§ **Requirement**:
Your answer should be the lines below from the one with "None => acc" to the one with "(key : string).", both included, given again exactly and with nothing added.

*** Opening Material supplied ***

(** [while not completed: ...], one answer of the script per iteration,
    and the [return -1] after the loop. *)
Fixpoint loop (jobid : Z) (polling_seconds : Z) (startWatching : Q)
    (f : flags) (answers : list answer) (w : world) : outcome * world :=
  if completed f then (Returned (-1), w)
  else
    match answers with
    | [] => (StillPolling f, w)
    | a :: rest =>
        let (status, w1) := backend_status jobid a w in
        match iteration jobid polling_seconds startWatching f status w1 with
        | (Return code, w2) => (Returned code, w2)
        | (Next f', w2) => loop jobid polling_seconds startWatching f' rest w2
        end
    end.

Definition _watch_job (answers : list answer) (jobid : Z)
    (polling_seconds : Z) (w : world) : outcome * world :=
  let f := {| completed := false; submitted := false |} in
  let startWatching := time w in
  loop jobid polling_seconds startWatching f answers w.

(** The number of [Slept] events of a trace. *)
Definition sleeps (t : list event) : nat :=
  List.length (filter (fun e => match e with Slept _ => true | _ => false end) t).

End SlurmJob.

(* ================================================================== *)
(** ** Notions the statements are phrased with *)

Module Spec.

(** Every character of [s] satisfies [p]. *)
Fixpoint all_chars (p : ascii -> bool) (s : string) : bool :=
  match s with
  | EmptyString => true
  | String c r => p c && all_chars p r
  end.

(** [s.count(c)]: how often the character [c] occurs in [s]. *)
Fixpoint count (c : ascii) (s : string) : nat :=
  match s with
  | EmptyString => O
  | String c' r => if Ascii.eqb c' c then S (count c r) else count c r
  end.

(** The value of the digits [d], most significant first, read after a
    prefix worth [acc]. *)
Fixpoint digits_value (d : uint) (acc : Z) : Z :=
  match d with
  | Nil => acc
  | D0 d => digits_value d (10 * acc)
  | D1 d => digits_value d (10 * acc + 1)
  | D2 d => digits_value d (10 * acc + 2)
  | D3 d => digits_value d (10 * acc + 3)
  | D4 d => digits_value d (10 * acc + 4)
  | D5 d => digits_value d (10 * acc + 5)
  | D6 d => digits_value d (10 * acc + 6)
  | D7 d => digits_value d (10 * acc + 7)
  | D8 d => digits_value d (10 * acc + 8)
  | D9 d => digits_value d (10 * acc + 9)
  end.

(** The flag of one option as the specification words it: [--key] when
    the value is absent, [--key=value] otherwise. *)
Definition flag (kv : string * option string) : string :=
  "--" ++ fst kv ++ match snd kv with
                    | None => ""
                    | Some v => "=" ++ v
                    end.

(** The submit command as the specification words it: the command name
    and the parsable flag, then one flag per option, in order. *)
Definition submit_command (options : list (string * option string))
  : string :=
  fold_left (fun cmd kv => cmd ++ " " ++ flag kv) options "sbatch --parsable".

(** The kill command as the specification words it. *)
Definition kill_command (jobid : Z) : string :=
  "scancel " ++ Py.decimal jobid.

(** The characters a decimal literal accepted by [int] can hold: digits,
    the underscore, the signs and the whitespace [int] skips. *)
Definition is_digit (c : ascii) : bool :=
  match Py.digit_of c with Some _ => true | None => false end.

Definition literal_char (c : ascii) : bool :=
  is_digit c || Ascii.eqb c "_" || Ascii.eqb c "+" || Ascii.eqb c "-"
  || Py.int_isspace c.

(** [sub] occurs in [s] at position [i]. *)
Definition occurs_at (i : nat) (sub s : string) : bool :=
  String.eqb (String.substring i (String.length sub) s) sub.

End Spec.

(* ================================================================== *)
(** ** Python dicts *)

Module PyDict.

(** A [dict] with [str] keys: its items in insertion order.  The
    operations below keep the keys distinct. *)
Definition dict (V : Type) : Type := list (string * V).

Section Dict.

Context {V : Type}.

(** [d.get(k)] *)
Fixpoint get (d : dict V) (k : string) : option V :=
  match d with
  | [] => None
  | (k', v) :: rest => if String.eqb k' k then Some v else get rest k
  end.

(** [d[k] = v]: a key already present keeps its place and takes the new
    value, a new key goes last. *)
Fixpoint set (d : dict V) (k : string) (v : V) : dict V :=
  match d with
  | [] => [(k, v)]
  | (k', v') :: rest =>
      if String.eqb k' k then (k', v) :: rest else (k', v') :: set rest k v
  end.

(** [d.update(other)], which is also how [{**d, **other}] is built. *)
Definition update (d other : dict V) : dict V :=
  fold_left (fun acc kv => set acc (fst kv) (snd kv)) other d.

Definition keys (d : dict V) : list string := map fst d.

End Dict.

(** [{k: v for k, v in d.items() if v is not None}] *)
Definition drop_none {V : Type} (d : dict (option V)) : dict V :=
  fold_left (fun acc kv => match snd kv with
                           | Some v => set acc (fst kv) v
                           | None => acc
                           end) d [].

(** A dict of plain values seen as one whose values may be [None]. *)
Definition lift {V : Type} (d : dict V) : dict (option V) :=
  map (fun kv => (fst kv, Some (snd kv))) d.

End PyDict.

(* ================================================================== *)
(** ** class SlurmJob: the methods that read the block's fields *)

Module SlurmJobBlock.

Import PyDict.

(** Exceptions of these methods: those of the backend and of the ssh
    layer ([Raised]), and the two other built-in ones that occur. *)
Inductive exc : Type :=
| Raised (e : Py.exn)
| TypeError
| KeyError (key : string).

Definition res (A : Type) : Type := (exc + A)%type.

Definition and_then {A B} (c : res A) (k : A -> res B) : res B :=
  match c with
  | inl e => inl e
  | inr a => k a
  end.

Definition of_backend {A} (c : Py.result A) : res A :=
  match c with
  | inl e => inl (Raised e)
  | inr a => inr a
  end.

(** Using an optional list where a list is needed: [None] is a
    [TypeError]. *)
Definition iterable {A} (o : option (list A)) : res (list A) :=
  match o with
  | Some l => inr l
  | None => inl TypeError
  end.

(** [d[k]] *)
Definition item {V} (d : dict V) (k : string) : res V :=
  match get d k with
  | Some v => inr v
  | None => inl (KeyError k)
  end.

(** Truth values of optional fields. *)
Definition nonempty_str (o : option string) : bool :=
  match o with
  | Some s => negb (Py.is_empty s)
  | None => false
  end.

Definition is_true (o : option bool) : bool :=
  match o with
  | Some b => b
  | None => false
  end.

Definition LF : string := String "010" "".

Definition startswith_sep (s : string) : bool :=
  match s with
  | String c _ => Ascii.eqb c "/"
  | EmptyString => false
  end.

*** Closing Material supplied ***

§ **Output of the task**:
                           | None => acc
                           end) d [].

(** A dict of plain values seen as one whose values may be [None]. *)
Definition lift {V : Type} (d : dict V) : dict (option V) :=
  map (fun kv => (fst kv, Some (snd kv))) d.

End PyDict.

(* ================================================================== *)
(** ** class SlurmJob: the methods that read the block's fields *)

Module SlurmJobBlock.

Import PyDict.

(** Exceptions of these methods: those of the backend and of the ssh
    layer ([Raised]), and the two other built-in ones that occur. *)
Inductive exc : Type :=
| Raised (e : Py.exn)
| TypeError
| KeyError (key : string).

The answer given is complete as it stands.